Xiotech's new Intelligent Storage Element (ISE) is the first storage ware to talk back, although other vendors quickly are readying similar technology, Toigo says. ISE, based on technology Xiotech acquired with Seagate Technology, is a commodity building-block of storage, supporting as many as 40 disk drives plus processing power and cache that can be added to any storage infrastructure as needed. Xiotech claims ISE can support anything from high-performance transactional processing needs to scale-out Web 2.0 applications. (Compare Storage Arrays.)
All storage vendors should work to Web-services-enable their hardware and software so they can communicate directly with applications, Xiotech's Powell says. This would preclude vendor lock-in and let enterprises build storage environments using best-in-breed tools instead of sticking with the all-in-one-array approach. "They'd be able to add more storage, services or management, without having to add everything monolithically to a SAN," Powell says.
Eventually Web services support will have virtualized storage environments realizing even greater efficiencies, to the point where applications themselves provision and de-provision storage. "Today, when we provision storage, we have to guess, and typically, we either over- or underprovision," Powell says. "And then, when the user is no longer using it, we seldom go back and reclaim the storage. But the application knows exactly what it needs, and when it needs it. Via Web services, it can request what it needs on the fly, and as long as its request is within the parameters and policies we set up initially, it gets it."

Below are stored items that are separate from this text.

(** [Get]: GET /api/movies/{id}. *)
Definition Get (tbl : list Movie.t) (r : Request unit) : Response :=
  match UserIDFromContext r with
  | None => http_Error (json_error "Unauthorized") StatusUnauthorized
  | Some userID =>
      match uuid_Parse (PathValue_id r) with
      | None => http_Error (json_error "Invalid movie ID") StatusBadRequest
      | Some movieID =>
          match MovieService.Get tbl movieID userID with
          | inr err =>
              if is_ErrNoRows err
              then http_Error (json_error "Movie not found") StatusNotFound
              else http_Error (json_error "Failed to fetch movie") StatusInternalServerError
          | inl movie => {| Status := StatusOK; Written := MovieJSON movie |}
          end
      end
  end.

(** [Update]: PATCH /api/movies/{id}. *)
Definition Update (tbl : list Movie.t) (now : Z) (r : Request UpdateMovieInput.t)
  : Response * list Movie.t :=
  match UserIDFromContext r with
  | None => (http_Error (json_error "Unauthorized") StatusUnauthorized, tbl)
  | Some userID =>
      match uuid_Parse (PathValue_id r) with
      | None => (http_Error (json_error "Invalid movie ID") StatusBadRequest, tbl)
      | Some movieID =>
          match Body r with
          | None => (http_Error (json_error "Invalid request body") StatusBadRequest, tbl)
          | Some decoded =>
              let input :=
                {| UpdateMovieInput.ID := movieID;
                   UpdateMovieInput.Score := UpdateMovieInput.Score decoded;
                   UpdateMovieInput.Watched := UpdateMovieInput.Watched decoded |} in
              match MovieService.Update tbl now userID input with
              | (inr err, tbl') =>
                  if is_ErrNoRows err
                  then (http_Error (json_error "Movie not found") StatusNotFound, tbl')
                  else (http_Error (json_error "Failed to update movie")
                          StatusInternalServerError, tbl')
              | (inl movie, tbl') => ({| Status := StatusOK; Written := MovieJSON movie |}, tbl')
              end
          end
      end
  end.

(** [Delete]: DELETE /api/movies/{id}. *)
Definition Delete (tbl : list Movie.t) (r : Request unit) : Response * list Movie.t :=
  match UserIDFromContext r with
  | None => (http_Error (json_error "Unauthorized") StatusUnauthorized, tbl)
  | Some userID =>
      match uuid_Parse (PathValue_id r) with
      | None => (http_Error (json_error "Invalid movie ID") StatusBadRequest, tbl)
      | Some movieID =>
          match MovieService.Delete tbl movieID userID with
          | (Some err, tbl') =>
              if is_ErrNoRows err
              then (http_Error (json_error "Movie not found") StatusNotFound, tbl')
              else (http_Error (json_error "Failed to delete movie")
                      StatusInternalServerError, tbl')
          | (None, tbl') => ({| Status := StatusNoContent; Written := NoBody |}, tbl')
          end
      end
  end.

End MovieHandler.

Arguments UserIDFromContext {B} _.
Arguments PathValue_id {B} _.
Arguments Body {B} _.
Arguments Build_Request {B} _ _ _.

End MovieHandler.

(** ** A concrete environment

    One implementation of [Env], used to run the model on concrete inputs:
    identifiers are written in hexadecimal and only that canonical writing
    parses back; a date is ten characters with dashes in the fifth and eighth
    place; a pattern matches when, case aside, its text between the two [%]
    occurs in the title. *)

Module Sample.

Definition hex_of_uuid (u : uuid) : string := HexString.of_N u.

Definition uuid_of_hex (s : string) : option uuid :=
  let n := HexString.to_N s in
  if String.eqb (HexString.of_N n) s then Some n else None.

Fixpoint digits_from (acc : Z) (s : string) : Z :=
  match s with
  | EmptyString => acc
  | String c s' => digits_from (10 * acc + (Z.of_nat (nat_of_ascii c) - 48)) s'
  end.

Definition digits_value (s : string) : Z := digits_from 0 s.

Definition parse_date (s : string) : option Z :=
  if (String.length s =? 10)%nat
     && String.eqb (String.substring 4 1 s) "-"
     && String.eqb (String.substring 7 1 s) "-"
  then Some (digits_value (String.substring 0 4 s) * 10000
             + digits_value (String.substring 5 2 s) * 100
             + digits_value (String.substring 8 2 s))
  else None.

Definition lower (c : ascii) : ascii :=
  let n := nat_of_ascii c in
  if (65 <=? n)%nat && (n <=? 90)%nat then ascii_of_nat (n + 32) else c.

Fixpoint fold_case (s : string) : string :=
  match s with
  | EmptyString => EmptyString
  | String c s' => String (lower c) (fold_case s')
  end.

Fixpoint contains (fuel : nat) (needle hay : string) : bool :=
  String.prefix needle hay
  || match fuel, hay with
     | S fuel', String _ hay' => contains fuel' needle hay'
     | _, _ => false
     end.

Definition matches (title pattern : string) : bool :=
  let inner := String.substring 1 (String.length pattern - 2) pattern in
  contains (String.length title) (fold_case inner) (fold_case title).

#[global] Instance env : Env :=
  {| uuid_String := hex_of_uuid;
     uuid_Parse := uuid_of_hex;
     time_Parse := parse_date;
     ilike := matches |}.

End Sample.

(** ** Reading the movie side as the serie side

    The translation under which the two services are compared: a movie row
    read as a serie row ([releaseDate] as [firstAired]), the inputs and the
    page likewise, and an error with the name of the relation replaced in
    its texts. *)

Module AsSerie.

Definition item (m : Movie.t) : Serie.t :=
  {| Serie.ID := Movie.ID m;
     Serie.TmdbID := Movie.TmdbID m;
     Serie.CreatedAt := Movie.CreatedAt m;
     Serie.UpdatedAt := Movie.UpdatedAt m;
     Serie.Title := Movie.Title m;
     Serie.PosterPath := Movie.PosterPath m;
     Serie.FirstAired := Movie.ReleaseDate m;
     Serie.TmdbScore := Movie.TmdbScore m;
     Serie.Score := Movie.Score m;
     Serie.Watched := Movie.Watched m;
     Serie.UserID := Movie.UserID m |}.

Definition list_input (i : ListMoviesInput.t) : ListSeriesInput.t :=
  {| ListSeriesInput.Watched := ListMoviesInput.Watched i;
     ListSeriesInput.Query := ListMoviesInput.Query i;
     ListSeriesInput.Page := ListMoviesInput.Page i;
     ListSeriesInput.Limit := ListMoviesInput.Limit i |}.

Definition create_input (i : CreateMovieInput.t) : CreateSerieInput.t :=
  {| CreateSerieInput.TmdbID := CreateMovieInput.TmdbID i;
     CreateSerieInput.Title := CreateMovieInput.Title i;
     CreateSerieInput.PosterPath := CreateMovieInput.PosterPath i;
     CreateSerieInput.FirstAired := CreateMovieInput.ReleaseDate i;
     CreateSerieInput.Watched := CreateMovieInput.Watched i;
     CreateSerieInput.TmdbScore := CreateMovieInput.TmdbScore i;
     CreateSerieInput.Score := CreateMovieInput.Score i |}.

Definition update_input (i : UpdateMovieInput.t) : UpdateSerieInput.t :=
  {| UpdateSerieInput.ID := UpdateMovieInput.ID i;
     UpdateSerieInput.Score := UpdateMovieInput.Score i;
     UpdateSerieInput.Watched := UpdateMovieInput.Watched i |}.

Definition page (p : PaginatedMovies.t) : PaginatedSeries.t :=
  {| PaginatedSeries.Results := map item (PaginatedMovies.Results p);
     PaginatedSeries.Page := PaginatedMovies.Page p;
     PaginatedSeries.Count := PaginatedMovies.Count p;
     PaginatedSeries.TotalPages := PaginatedMovies.TotalPages p |}.

(** The texts that name the relation, on either side. *)
Definition renames : list (string * string) :=
  [ ("error iterating movies: ", "error iterating series: ");
    ("failed to create movie: ", "failed to create serie: ");
    ("failed to update movie: ", "failed to update serie: ");
    (Pg.unique_message "Movie_pkey", Pg.unique_message "Serie_pkey");
    (Pg.unique_message "Movie_tmdbId_userId_unique",
     Pg.unique_message "Serie_tmdbId_userId_unique");
    (Pg.foreign_key_message "Movie" "Movie_userId_User_id_fk",
     Pg.foreign_key_message "Serie" "Serie_userId_User_id_fk") ].

Definition text (s : string) : string :=
  match find (fun r => String.eqb r.1 s) renames with
  | Some r => r.2
  | None => s
  end.

Fixpoint err (e : error) : error :=
  match e with
  | PgError code message => PgError code (text message)
  | Errorf msg => Errorf (text msg)
  | Wrapf prefix inner => Wrapf (text prefix) (err inner)
  | _ => e
  end.

Definition result {A B} (f : A -> B) (r : A + error) : B + error :=
  match r with
  | inl a => inl (f a)
  | inr e => inr (err e)
  end.

(** The way back, for rows and inputs. *)
Definition item_back (s : Serie.t) : Movie.t :=
  {| Movie.ID := Serie.ID s;
     Movie.TmdbID := Serie.TmdbID s;
     Movie.CreatedAt := Serie.CreatedAt s;
     Movie.UpdatedAt := Serie.UpdatedAt s;
     Movie.Title := Serie.Title s;
     Movie.PosterPath := Serie.PosterPath s;
     Movie.ReleaseDate := Serie.FirstAired s;
     Movie.TmdbScore := Serie.TmdbScore s;
     Movie.Score := Serie.Score s;
     Movie.Watched := Serie.Watched s;
     Movie.UserID := Serie.UserID s |}.

Definition list_input_back (i : ListSeriesInput.t) : ListMoviesInput.t :=
  {| ListMoviesInput.Watched := ListSeriesInput.Watched i;
     ListMoviesInput.Query := ListSeriesInput.Query i;
     ListMoviesInput.Page := ListSeriesInput.Page i;
     ListMoviesInput.Limit := ListSeriesInput.Limit i |}.

Definition create_input_back (i : CreateSerieInput.t) : CreateMovieInput.t :=
  {| CreateMovieInput.TmdbID := CreateSerieInput.TmdbID i;
     CreateMovieInput.Title := CreateSerieInput.Title i;
     CreateMovieInput.PosterPath := CreateSerieInput.PosterPath i;
     CreateMovieInput.ReleaseDate := CreateSerieInput.FirstAired i;
     CreateMovieInput.Watched := CreateSerieInput.Watched i;
     CreateMovieInput.TmdbScore := CreateSerieInput.TmdbScore i;
     CreateMovieInput.Score := CreateSerieInput.Score i |}.

Definition update_input_back (i : UpdateSerieInput.t) : UpdateMovieInput.t :=
  {| UpdateMovieInput.ID := UpdateSerieInput.ID i;
     UpdateMovieInput.Score := UpdateSerieInput.Score i;
     UpdateMovieInput.Watched := UpdateSerieInput.Watched i |}.

End AsSerie.

(** ** Vocabulary of the properties *)

(** Consecutive checks of one identifier at the given instants. *)
Fixpoint checks (rl : RateLimiter.t) (identifier : string) (times : list Z) (w : World)
  : list (bool * option error) * World :=
  match times with
  | [] => ([], w)
  | now :: times' =>
      let '(r, w') := RateLimiter.checkRateLimit rl now identifier w in
      let '(rs, w'') := checks rl identifier times' w' in
      (r :: rs, w'')
  end.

Web services already have proved an efficient storage tack at ISE user Raytown Quality Schools in Missouri, says Justin Watermann, technology coordinator for the school system. The system went with Xiotech shortly after it moved to a new data center and created an all-virtual server infrastructure. A big plus has been Xiotech's Virtual View software, which uses Web services to communicate with VMware's VirtualCenter management console for its ESX servers, Watermann says. He can manage his virtualized server and storage infrastructure from a single console.
"When you create a new data store, Virtual View shows you what port and LUN [logical unit number] is available to all of your ESX hosts in that cluster," Watermann says. "And when you provision it, it uses Web services to communicate with VirtualCenter, and says, 'OK, this is the data store for these ESX hosts.' And you automatically have the data store there and available to use. You don't even have to refresh or restore."